──────── Records to use ────────

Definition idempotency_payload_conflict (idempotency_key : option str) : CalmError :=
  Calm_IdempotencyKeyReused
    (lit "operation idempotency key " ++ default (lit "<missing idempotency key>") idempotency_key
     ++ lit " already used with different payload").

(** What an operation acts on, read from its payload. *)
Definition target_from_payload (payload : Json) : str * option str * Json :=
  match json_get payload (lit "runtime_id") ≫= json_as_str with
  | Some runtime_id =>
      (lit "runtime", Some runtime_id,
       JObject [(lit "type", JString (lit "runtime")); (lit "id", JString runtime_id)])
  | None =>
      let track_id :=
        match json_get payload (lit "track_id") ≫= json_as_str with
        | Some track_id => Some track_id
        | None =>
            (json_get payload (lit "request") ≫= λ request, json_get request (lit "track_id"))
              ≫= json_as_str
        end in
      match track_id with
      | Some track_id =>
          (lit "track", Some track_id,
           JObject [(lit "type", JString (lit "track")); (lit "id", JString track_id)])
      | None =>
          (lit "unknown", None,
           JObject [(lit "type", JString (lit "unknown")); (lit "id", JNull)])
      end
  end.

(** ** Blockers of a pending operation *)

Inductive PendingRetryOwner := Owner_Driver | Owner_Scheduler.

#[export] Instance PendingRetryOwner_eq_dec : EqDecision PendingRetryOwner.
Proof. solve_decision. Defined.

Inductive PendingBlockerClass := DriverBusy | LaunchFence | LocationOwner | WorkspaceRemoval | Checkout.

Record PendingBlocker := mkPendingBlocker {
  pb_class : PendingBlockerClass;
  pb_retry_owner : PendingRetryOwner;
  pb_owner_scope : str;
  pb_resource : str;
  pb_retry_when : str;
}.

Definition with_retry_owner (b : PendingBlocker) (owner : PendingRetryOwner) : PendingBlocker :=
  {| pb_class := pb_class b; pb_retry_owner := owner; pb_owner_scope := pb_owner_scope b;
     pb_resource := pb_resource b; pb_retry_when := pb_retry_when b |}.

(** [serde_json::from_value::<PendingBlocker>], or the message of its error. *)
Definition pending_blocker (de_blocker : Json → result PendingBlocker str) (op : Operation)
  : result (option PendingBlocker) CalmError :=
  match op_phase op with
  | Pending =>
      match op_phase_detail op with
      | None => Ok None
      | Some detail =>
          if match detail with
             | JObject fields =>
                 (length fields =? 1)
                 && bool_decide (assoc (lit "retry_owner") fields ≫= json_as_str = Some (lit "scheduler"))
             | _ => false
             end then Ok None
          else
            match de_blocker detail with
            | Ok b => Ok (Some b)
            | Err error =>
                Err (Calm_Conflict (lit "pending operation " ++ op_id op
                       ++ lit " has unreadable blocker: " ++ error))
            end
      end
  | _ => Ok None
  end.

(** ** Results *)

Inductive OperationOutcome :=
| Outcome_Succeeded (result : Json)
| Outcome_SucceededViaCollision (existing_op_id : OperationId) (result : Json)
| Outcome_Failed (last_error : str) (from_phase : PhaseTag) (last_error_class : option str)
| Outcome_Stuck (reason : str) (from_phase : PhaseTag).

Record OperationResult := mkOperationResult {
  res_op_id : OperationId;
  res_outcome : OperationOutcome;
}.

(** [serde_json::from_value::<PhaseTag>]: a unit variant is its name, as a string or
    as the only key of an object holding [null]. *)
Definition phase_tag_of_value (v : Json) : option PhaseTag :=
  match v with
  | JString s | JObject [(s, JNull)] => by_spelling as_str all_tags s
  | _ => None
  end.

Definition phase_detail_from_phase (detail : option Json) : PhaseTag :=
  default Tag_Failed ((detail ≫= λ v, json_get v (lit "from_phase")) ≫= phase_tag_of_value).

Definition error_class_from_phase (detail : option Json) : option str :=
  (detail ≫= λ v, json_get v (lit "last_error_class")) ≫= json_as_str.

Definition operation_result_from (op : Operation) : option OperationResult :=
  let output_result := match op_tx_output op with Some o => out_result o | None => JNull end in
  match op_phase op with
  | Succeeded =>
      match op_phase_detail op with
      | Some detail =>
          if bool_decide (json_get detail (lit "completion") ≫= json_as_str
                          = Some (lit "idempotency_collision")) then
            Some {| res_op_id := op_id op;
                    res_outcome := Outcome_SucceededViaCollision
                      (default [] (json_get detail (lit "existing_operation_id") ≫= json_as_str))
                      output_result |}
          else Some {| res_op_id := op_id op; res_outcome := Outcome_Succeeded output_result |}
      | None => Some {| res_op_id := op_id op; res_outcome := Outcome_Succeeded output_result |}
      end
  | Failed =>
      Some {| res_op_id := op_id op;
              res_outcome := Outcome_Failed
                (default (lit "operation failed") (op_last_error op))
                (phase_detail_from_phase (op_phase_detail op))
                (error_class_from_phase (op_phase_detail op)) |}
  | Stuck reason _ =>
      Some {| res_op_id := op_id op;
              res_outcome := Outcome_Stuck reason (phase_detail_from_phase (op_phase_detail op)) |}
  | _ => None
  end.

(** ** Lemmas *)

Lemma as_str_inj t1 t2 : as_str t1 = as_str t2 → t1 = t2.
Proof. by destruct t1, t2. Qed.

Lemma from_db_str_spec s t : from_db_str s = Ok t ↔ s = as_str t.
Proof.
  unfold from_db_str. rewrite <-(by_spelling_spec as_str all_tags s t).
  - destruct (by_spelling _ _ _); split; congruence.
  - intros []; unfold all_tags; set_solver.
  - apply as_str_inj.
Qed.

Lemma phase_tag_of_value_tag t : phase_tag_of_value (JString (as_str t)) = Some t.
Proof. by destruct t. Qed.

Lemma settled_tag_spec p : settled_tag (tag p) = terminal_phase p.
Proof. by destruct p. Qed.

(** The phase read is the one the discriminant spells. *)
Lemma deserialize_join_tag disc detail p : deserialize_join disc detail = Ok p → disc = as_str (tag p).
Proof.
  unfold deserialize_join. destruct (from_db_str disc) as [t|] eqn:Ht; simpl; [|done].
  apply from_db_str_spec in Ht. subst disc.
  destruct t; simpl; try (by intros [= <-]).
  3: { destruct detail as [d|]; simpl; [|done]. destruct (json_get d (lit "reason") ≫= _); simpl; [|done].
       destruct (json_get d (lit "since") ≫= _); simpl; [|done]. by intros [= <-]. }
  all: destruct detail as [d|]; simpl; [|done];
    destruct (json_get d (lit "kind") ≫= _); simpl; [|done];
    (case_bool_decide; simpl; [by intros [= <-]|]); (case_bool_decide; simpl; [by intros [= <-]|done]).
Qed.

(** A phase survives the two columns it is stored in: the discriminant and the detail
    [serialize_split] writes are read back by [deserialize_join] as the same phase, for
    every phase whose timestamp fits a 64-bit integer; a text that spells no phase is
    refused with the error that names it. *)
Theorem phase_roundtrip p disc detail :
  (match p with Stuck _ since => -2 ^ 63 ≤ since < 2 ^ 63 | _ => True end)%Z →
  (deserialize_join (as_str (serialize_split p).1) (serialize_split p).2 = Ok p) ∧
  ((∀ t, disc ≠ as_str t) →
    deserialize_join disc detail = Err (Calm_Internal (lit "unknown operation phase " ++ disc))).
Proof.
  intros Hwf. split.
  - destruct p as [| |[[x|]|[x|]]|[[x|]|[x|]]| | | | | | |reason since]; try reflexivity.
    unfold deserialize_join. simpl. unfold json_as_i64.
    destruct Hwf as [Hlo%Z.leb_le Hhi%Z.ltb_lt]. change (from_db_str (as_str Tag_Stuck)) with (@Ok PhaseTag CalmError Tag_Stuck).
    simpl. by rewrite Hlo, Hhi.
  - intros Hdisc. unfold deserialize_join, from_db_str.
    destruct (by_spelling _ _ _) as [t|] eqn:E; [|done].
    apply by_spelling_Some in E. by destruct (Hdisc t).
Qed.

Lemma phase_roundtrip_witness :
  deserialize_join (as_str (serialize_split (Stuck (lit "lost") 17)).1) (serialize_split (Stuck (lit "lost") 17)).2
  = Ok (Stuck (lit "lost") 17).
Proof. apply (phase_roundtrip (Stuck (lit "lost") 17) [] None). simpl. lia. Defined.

────────

_Task to carry out_. Pull every line containing the word "JString" out of the entries above.

_Your response_.
       JObject [(lit "type", JString (lit "runtime")); (lit "id", JString runtime_id)])
           JObject [(lit "type", JString (lit "track")); (lit "id", JString track_id)])
           JObject [(lit "type", JString (lit "unknown")); (lit "id", JNull)])
  | JString s | JObject [(s, JNull)] => by_spelling as_str all_tags s
Lemma phase_tag_of_value_tag t : phase_tag_of_value (JString (as_str t)) = Some t.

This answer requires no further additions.